## What you are asked to do
Your answer is one number: the count of lines below that hold the word "made".

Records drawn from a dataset

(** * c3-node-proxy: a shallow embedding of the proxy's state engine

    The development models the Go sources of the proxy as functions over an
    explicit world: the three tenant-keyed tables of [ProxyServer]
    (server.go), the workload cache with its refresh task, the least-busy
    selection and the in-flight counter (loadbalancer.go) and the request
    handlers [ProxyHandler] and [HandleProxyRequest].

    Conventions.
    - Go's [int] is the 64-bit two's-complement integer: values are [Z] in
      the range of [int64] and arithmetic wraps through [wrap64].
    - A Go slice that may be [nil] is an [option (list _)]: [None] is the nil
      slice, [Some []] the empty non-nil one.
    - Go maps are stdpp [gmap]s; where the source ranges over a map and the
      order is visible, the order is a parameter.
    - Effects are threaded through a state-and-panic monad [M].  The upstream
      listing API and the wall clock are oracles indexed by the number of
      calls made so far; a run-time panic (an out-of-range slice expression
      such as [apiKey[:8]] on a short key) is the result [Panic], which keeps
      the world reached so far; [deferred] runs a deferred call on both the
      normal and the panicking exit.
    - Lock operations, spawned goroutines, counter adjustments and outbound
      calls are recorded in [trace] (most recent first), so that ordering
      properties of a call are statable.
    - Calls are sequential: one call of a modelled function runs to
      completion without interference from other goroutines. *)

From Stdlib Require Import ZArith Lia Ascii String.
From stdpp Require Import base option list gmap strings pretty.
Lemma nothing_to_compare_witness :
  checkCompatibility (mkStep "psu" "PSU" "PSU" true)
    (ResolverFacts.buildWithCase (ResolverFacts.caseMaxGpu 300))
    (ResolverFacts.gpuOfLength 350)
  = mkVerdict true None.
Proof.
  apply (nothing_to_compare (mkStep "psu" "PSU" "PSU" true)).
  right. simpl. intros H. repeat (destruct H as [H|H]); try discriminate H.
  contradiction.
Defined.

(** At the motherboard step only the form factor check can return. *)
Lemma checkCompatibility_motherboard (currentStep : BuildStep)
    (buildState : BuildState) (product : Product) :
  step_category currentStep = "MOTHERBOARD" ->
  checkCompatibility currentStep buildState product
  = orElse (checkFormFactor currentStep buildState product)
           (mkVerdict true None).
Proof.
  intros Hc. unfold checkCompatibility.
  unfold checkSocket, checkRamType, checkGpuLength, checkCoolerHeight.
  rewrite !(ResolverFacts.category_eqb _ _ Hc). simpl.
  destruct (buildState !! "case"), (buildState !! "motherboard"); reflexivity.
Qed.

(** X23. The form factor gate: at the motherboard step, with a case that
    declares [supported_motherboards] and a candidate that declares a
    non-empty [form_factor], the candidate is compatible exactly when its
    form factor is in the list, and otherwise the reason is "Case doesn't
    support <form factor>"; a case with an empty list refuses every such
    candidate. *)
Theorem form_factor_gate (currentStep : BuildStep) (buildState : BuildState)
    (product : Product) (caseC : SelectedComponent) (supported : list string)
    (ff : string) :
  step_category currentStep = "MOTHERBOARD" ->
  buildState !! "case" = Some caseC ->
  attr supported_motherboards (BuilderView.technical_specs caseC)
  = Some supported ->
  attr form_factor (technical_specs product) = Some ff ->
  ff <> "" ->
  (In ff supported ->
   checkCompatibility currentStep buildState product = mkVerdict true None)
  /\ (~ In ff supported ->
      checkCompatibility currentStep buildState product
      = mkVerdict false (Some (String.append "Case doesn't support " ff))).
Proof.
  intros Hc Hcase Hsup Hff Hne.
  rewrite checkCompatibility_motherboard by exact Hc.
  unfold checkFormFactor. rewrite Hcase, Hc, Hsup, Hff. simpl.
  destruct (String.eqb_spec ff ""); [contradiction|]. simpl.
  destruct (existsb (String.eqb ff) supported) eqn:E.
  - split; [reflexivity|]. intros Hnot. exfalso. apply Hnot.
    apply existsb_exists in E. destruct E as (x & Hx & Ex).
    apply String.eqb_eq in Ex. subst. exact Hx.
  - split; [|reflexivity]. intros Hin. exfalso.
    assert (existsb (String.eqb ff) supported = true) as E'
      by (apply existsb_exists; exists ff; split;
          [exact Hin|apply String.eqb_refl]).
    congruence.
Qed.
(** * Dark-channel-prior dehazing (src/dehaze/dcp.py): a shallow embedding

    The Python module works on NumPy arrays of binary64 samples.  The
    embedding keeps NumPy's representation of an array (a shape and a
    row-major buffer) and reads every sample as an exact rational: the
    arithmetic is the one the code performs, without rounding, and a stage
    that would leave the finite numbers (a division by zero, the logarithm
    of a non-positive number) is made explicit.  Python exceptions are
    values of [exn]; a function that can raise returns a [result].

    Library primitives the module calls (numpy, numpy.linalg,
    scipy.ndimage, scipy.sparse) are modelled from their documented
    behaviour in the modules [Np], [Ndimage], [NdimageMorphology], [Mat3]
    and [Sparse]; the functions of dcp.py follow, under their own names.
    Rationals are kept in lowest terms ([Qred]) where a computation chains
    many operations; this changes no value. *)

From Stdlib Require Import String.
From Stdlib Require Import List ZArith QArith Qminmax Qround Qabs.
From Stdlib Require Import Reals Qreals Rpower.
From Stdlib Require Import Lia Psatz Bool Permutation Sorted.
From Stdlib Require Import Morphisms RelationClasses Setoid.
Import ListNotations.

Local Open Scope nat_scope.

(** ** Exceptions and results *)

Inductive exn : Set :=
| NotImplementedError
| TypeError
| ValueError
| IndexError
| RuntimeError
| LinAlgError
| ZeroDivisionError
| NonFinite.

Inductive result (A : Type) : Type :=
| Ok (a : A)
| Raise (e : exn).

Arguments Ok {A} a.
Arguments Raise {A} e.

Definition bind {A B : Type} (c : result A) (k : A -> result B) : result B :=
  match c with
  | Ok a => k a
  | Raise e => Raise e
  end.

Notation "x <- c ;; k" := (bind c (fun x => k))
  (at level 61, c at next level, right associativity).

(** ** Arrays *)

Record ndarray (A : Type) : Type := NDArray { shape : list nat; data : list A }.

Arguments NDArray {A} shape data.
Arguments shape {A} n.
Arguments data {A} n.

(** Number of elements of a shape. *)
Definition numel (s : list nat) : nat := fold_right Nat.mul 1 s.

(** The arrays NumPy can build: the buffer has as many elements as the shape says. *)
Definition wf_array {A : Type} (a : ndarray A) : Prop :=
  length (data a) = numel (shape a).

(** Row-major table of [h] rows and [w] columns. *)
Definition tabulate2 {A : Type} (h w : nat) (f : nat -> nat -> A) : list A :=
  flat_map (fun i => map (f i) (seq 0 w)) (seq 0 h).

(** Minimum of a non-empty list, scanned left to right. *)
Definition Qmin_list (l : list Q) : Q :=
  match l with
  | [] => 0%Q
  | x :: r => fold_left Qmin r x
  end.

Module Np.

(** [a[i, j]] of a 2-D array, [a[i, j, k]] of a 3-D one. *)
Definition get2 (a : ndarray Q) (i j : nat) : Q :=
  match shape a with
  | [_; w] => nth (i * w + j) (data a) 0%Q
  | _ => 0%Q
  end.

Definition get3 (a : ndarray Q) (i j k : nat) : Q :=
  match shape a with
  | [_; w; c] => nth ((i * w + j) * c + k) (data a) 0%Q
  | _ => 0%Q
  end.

## Exercise output
2